Records provided:
(** From anywhere on a page to the start of the next one. *)
Lemma loadNextPage_run w jn c j p k fs' :
  readable w c j → cursor w jn c j p k → aj_pages j !! S p = Some fs' →
  ∃ w' jn', loadNextPage (w, jn) = (Ret tt, (w', jn')) ∧
    cursor w' jn' c j (S p) 0 ∧ quiet w w' (jheld jn) ∧ jn_cfg jn' = jn_cfg jn.
Proof.
  intros Hrb Hcu Hfs'. destruct (cu_page _ _ _ _ _ _ Hcu) as (pg&_&_&Hpg&Hid&_).
  destruct (readable_page _ _ _ _ _ Hrb Hfs') as (_&_&_&Hid').
  unfold loadNextPage. erewrite bind_Ret by by apply jpage_run. rewrite Hid.
  replace (aj_first j + Z.of_nat p + 1) with (aj_first j + Z.of_nat (S p)) by lia.
  rewrite swrap_small by (unfold in_s; simpl in *; lia).
  eapply loadPage_run; [by eapply cursor_loadable|done|done|].
  rewrite Hpg. simpl. rewrite Hid. intros [=]. lia.
Qed.

(** Advancing past a frame. *)
Lemma next_known_run w jn c j p k fs f :
  readable w c j → cursor w jn c j p k → aj_pages j !! p = Some fs → fs !! k = Some f →
  ∃ w' jn', next_known (frame_length f) (fr_type f) (w, jn) = (Ret tt, (w', jn')) ∧
    cursor w' jn' c j (next_pos p k f).1 (next_pos p k f).2 ∧ quiet w w' (jheld jn) ∧
    jn_cfg jn' = jn_cfg jn.
Proof.
  intros Hrb Hcu Hp Hk. pose proof Hcu as [Hloc Hdst Hro Hjs Hw Hlive (pg&wr&fs'&Hpg&Hid&Hp'&Hle&Hm&Hf)].
  assert (fs' = fs) as -> by congruence. unfold next_known.
  erewrite bind_Ret by by apply jpage_run. unfold next_pos, is_PageEnd.
  destruct (Z.eqb_spec (fr_type f) MsgType.PageEnd) as [Hend|Hend]; cbn [fst snd].
  - destruct (rest_step j p k fs f (rb_wf _ _ _ Hrb) Hp Hk) as [_ Hnext].
    destruct Hnext as [fs' Hfs']; [by apply Z.eqb_eq|]. by eapply loadNextPage_run.
  - eexists w, _. split; [done|]. split; [|split; [apply quiet_refl|done]].
    split; try done. exists pg, wr, fs. split_and!; try done.
    + apply lookup_lt_Some in Hk. lia.
    + simpl. rewrite Hf. by rewrite (frame_off_succ _ _ _ Hk).
Qed.

(** On a closed page the cursor is before the [PageEnd] or at it. *)
Definition pos_ok (j : ajournal) (p k : nat) : Prop :=
  ∀ fs, aj_closed j !! p = Some fs → (k < length fs)%nat.

Lemma next_pos_ok j p k fs f :
  aj_wf j → aj_pages j !! p = Some fs → fs !! k = Some f →
  pos_ok j (next_pos p k f).1 (next_pos p k f).2.
Proof.
  intros Hwf Hp Hk fs' Hfs'. unfold next_pos in *. destruct (is_PageEnd f) eqn:Hend; cbn [fst snd] in *.
  - destruct (wf_closed _ Hwf _ _ Hfs') as (ds&g&->&_). rewrite length_app. simpl. lia.
  - assert (fs' = fs) as ->.
    { unfold aj_pages in Hp. rewrite lookup_app_l in Hp by by eapply lookup_lt_Some. congruence. }
    destruct (wf_closed _ Hwf _ _ Hfs') as (ds&g&->&Hg&Hds).
    apply lookup_app_Some in Hk as [Hk|[Hk1 Hk2]].
    + apply lookup_lt_Some in Hk. rewrite length_app. simpl. lia.
    + apply list_lookup_singleton_Some in Hk2 as [_ ->]. congruence.
Qed.

(** A reader of one journal. *)
Record reads (w : world) (r : reader) (c : writer_config) (j : ajournal) (p k : nat)
    (jn : journal) : Prop := {
  rs_journals : rd_journals r = [jn];
  rs_single : rd_single r = true;
  rs_cursor : cursor w jn c j p k;
  rs_pos : pos_ok j p k
}.

Lemma rthis_run w r : rthis (w, r) = (Ret r, (w, r)).
Proof. done. Qed.
Lemma rio_run {A} (m : M world A) w r x w' : m w = (x, w') → rio m (w, r) = (x, (w', r)).
Proof. intros Hm. unfold rio. by eapply lift_fst_run. Qed.

Lemma tryCurrentFrame_single w r jn v :
  rd_journals r = [jn] → rd_single r = true → view_of (jn_frame jn) w = (Ret v, w) →
  tryCurrentFrame (w, r) = (Ret v, (w, r)).
Proof.
  intros Hj Hs Hv. unfold tryCurrentFrame, tryCurrentSingleFrame.
  rewrite (bind_Ret _ _ _ _ _ (rthis_run _ _)), Hs, (bind_Ret _ _ _ _ _ (rthis_run _ _)), Hj.
  by apply rio_run.
Qed.

(** Advancing past the frame that was seen. *)
Lemma advance_single w r c j p k jn fs f :
  readable w c j → reads w r c j p k jn → aj_pages j !! p = Some fs → fs !! k = Some f →
  ∃ w' r' jn', advance (MkView (jn_frame jn) (frame_length f) (fr_type f)) (w, r) = (Ret tt, (w', r')) ∧
    reads w' r' c j (next_pos p k f).1 (next_pos p k f).2 jn' ∧ quiet w w' (jheld jn) ∧
    rd_options r' = rd_options r ∧ rd_keys r' = rd_keys r.
Proof.
  intros Hrb [Hj Hs Hcu Hpos] Hp Hk.
  destruct (next_known_run _ _ _ _ _ _ _ _ Hrb Hcu Hp Hk) as (w'&jn'&Hnext&Hcu'&Hq&_).
  exists w', (rset_journals [jn'] r), jn'. split; [|split; [split; try done|done]].
  2:{ eapply next_pos_ok; [apply Hrb|done..]. }
  unfold advance. rewrite (bind_Ret _ _ _ _ _ (rthis_run _ _)), Hs.
  cbn [fv_length fv_msg_type]. unfold on_journal. simpl. rewrite Hj. simpl. by rewrite Hnext.
Qed.

(** One frame delivered. *)
Lemma nextStatic_some w r c j p k jn fs f :
  readable w c j → reads w r c j p k jn → aj_pages j !! p = Some fs → fs !! k = Some f →
  ∃ w' r' jn', nextStatic read_frame (w, r) = (Ret (Some f), (w', r')) ∧
    reads w' r' c j (next_pos p k f).1 (next_pos p k f).2 jn' ∧ quiet w w' (jheld jn) ∧
    rd_options r' = rd_options r ∧ rd_keys r' = rd_keys r.
Proof.
  intros Hrb Hrd Hp Hk. pose proof Hrd as [Hj Hs Hcu Hpos].
  destruct (advance_single _ _ _ _ _ _ _ _ _ Hrb Hrd Hp Hk) as (w'&r'&jn'&Hadv&Hres).
  exists w', r', jn'. split; [|done].
  unfold nextStatic. erewrite bind_Ret by (eapply tryCurrentFrame_single; [done..|by eapply view_of_run]).
  cbn beta iota. erewrite bind_Ret by (apply rio_run; by eapply read_frame_run).
  by erewrite bind_Ret by exact Hadv.
Qed.

Lemma at_end w jn c j p k fs :
  readable w c j → cursor w jn c j p k → pos_ok j p k → aj_pages j !! p = Some fs → fs !! k = None →
  k = length fs ∧ page_end fs + 64 ≤ page_size_ c ∧ rest j p k = [].
Proof.
  intros Hrb Hcu Hpos Hp Hk.
  assert (k = length fs) as ->.
  { destruct (cu_page _ _ _ _ _ _ Hcu) as (?&?&fs'&_&_&Hp'&Hle&_).
    apply lookup_ge_None in Hk. simplify_eq. lia. }
  assert (p = length (aj_closed j) ∧ fs = aj_cur j) as [-> ->].
  { unfold aj_pages in Hp. apply lookup_app_Some in Hp as [Hp|[Hlen Hp]].
    - specialize (Hpos _ Hp). lia.
    - apply list_lookup_singleton_Some in Hp as [? <-]. split; [lia|done]. }
  pose proof (rb_border _ _ _ Hrb) as Hb. unfold FRAME_ALIGNMENT in Hb.
  split_and!; [done|lia|]. apply rest_end with (aj_cur j); [apply Hrb|done..|]. intros fs'.
  rewrite lookup_ge_None_2; [done|]. unfold aj_pages. rewrite length_app. simpl. lia.
Qed.

Lemma nextStatic_none w r c j p k jn fs :
  readable w c j → reads w r c j p k jn → aj_pages j !! p = Some fs → fs !! k = None →
  nextStatic read_frame (w, r) = (Ret None, (w, r)) ∧ rest j p k = [].
Proof.
  intros Hrb [Hj Hs Hcu Hpos] Hp Hk.
  destruct (at_end _ _ _ _ _ _ _ Hrb Hcu Hpos Hp Hk) as (->&Hroom&Hrest). split; [|done].
  unfold nextStatic. erewrite bind_Ret by
    (eapply tryCurrentFrame_single; [done..|]; by eapply view_of_end). done.
Qed.

(** The application loop: read until there is nothing. *)
Fixpoint drain (fuel : nat) : R (list frame) :=
  match fuel with
  | O => crash OutOfFuel
  | S fuel =>
      let! x := nextStatic read_frame in
      match x with
      | None => ret []
      | Some f => let! fs := drain fuel in ret (f :: fs)
      end
  end.

Lemma drain_run fuel w r c j p k jn :
  readable w c j → 64 ≤ page_size_ c → reads w r c j p k jn → (length (rest j p k) < fuel)%nat →
  ∃ w' r' p' k' jn', drain fuel (w, r) = (Ret (rest j p k), (w', r')) ∧
    readable w' c j ∧ reads w' r' c j p' k' jn' ∧ rest j p' k' = [].
Proof.
  revert w r p k jn; induction fuel as [|fuel IH]; intros w r p k jn Hrb Hsz Hrd Hfuel; [lia|].
  cbn [drain]. destruct (cu_page _ _ _ _ _ _ (rs_cursor _ _ _ _ _ _ _ Hrd)) as (?&?&fs&_&_&Hp&_).
  destruct (fs !! k) as [f|] eqn:Hk.
  - destruct (nextStatic_some _ _ _ _ _ _ _ _ _ Hrb Hrd Hp Hk) as (w1&r1&jn1&Hrun&Hrd1&Hq&_).
    destruct (rest_step j p k fs f (rb_wf _ _ _ Hrb) Hp Hk) as [Hrest _]. rewrite Hrest in *.
    pose proof (readable_quiet _ _ _ _ _ Hsz Hq Hrb) as Hrb1.
    destruct (IH w1 r1 _ _ jn1 Hrb1 Hsz Hrd1) as (w'&r'&p'&k'&jn'&Hrec&Hres); [simpl in *; lia|].
    exists w', r', p', k', jn'. split; [|done].
    erewrite bind_Ret by exact Hrun. cbn beta iota. by erewrite bind_Ret by exact Hrec.
  - destruct (nextStatic_none _ _ _ _ _ _ _ _ Hrb Hrd Hp Hk) as [Hrun Hrest].
    exists w, r, p, k, jn. rewrite Hrest. split; [|done]. by erewrite bind_Ret by exact Hrun.
Qed.
End drain.

(** ** Joining at time 0 *)

Section join.
Context `{Env} `{!NoErrors} `{!EnvLaws} `{ILocator} `{!LocatorLaws} `{PriorityQueue}.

Brief: Work through the records above. Copy every line with the string "pose".

Finished exercise:
  intros Hrb Hcu Hp Hk. pose proof Hcu as [Hloc Hdst Hro Hjs Hw Hlive (pg&wr&fs'&Hpg&Hid&Hp'&Hle&Hm&Hf)].
  intros Hrb Hrd Hp Hk. pose proof Hrd as [Hj Hs Hcu Hpos].
  pose proof (rb_border _ _ _ Hrb) as Hb. unfold FRAME_ALIGNMENT in Hb.
    pose proof (readable_quiet _ _ _ _ _ Hsz Hq Hrb) as Hrb1.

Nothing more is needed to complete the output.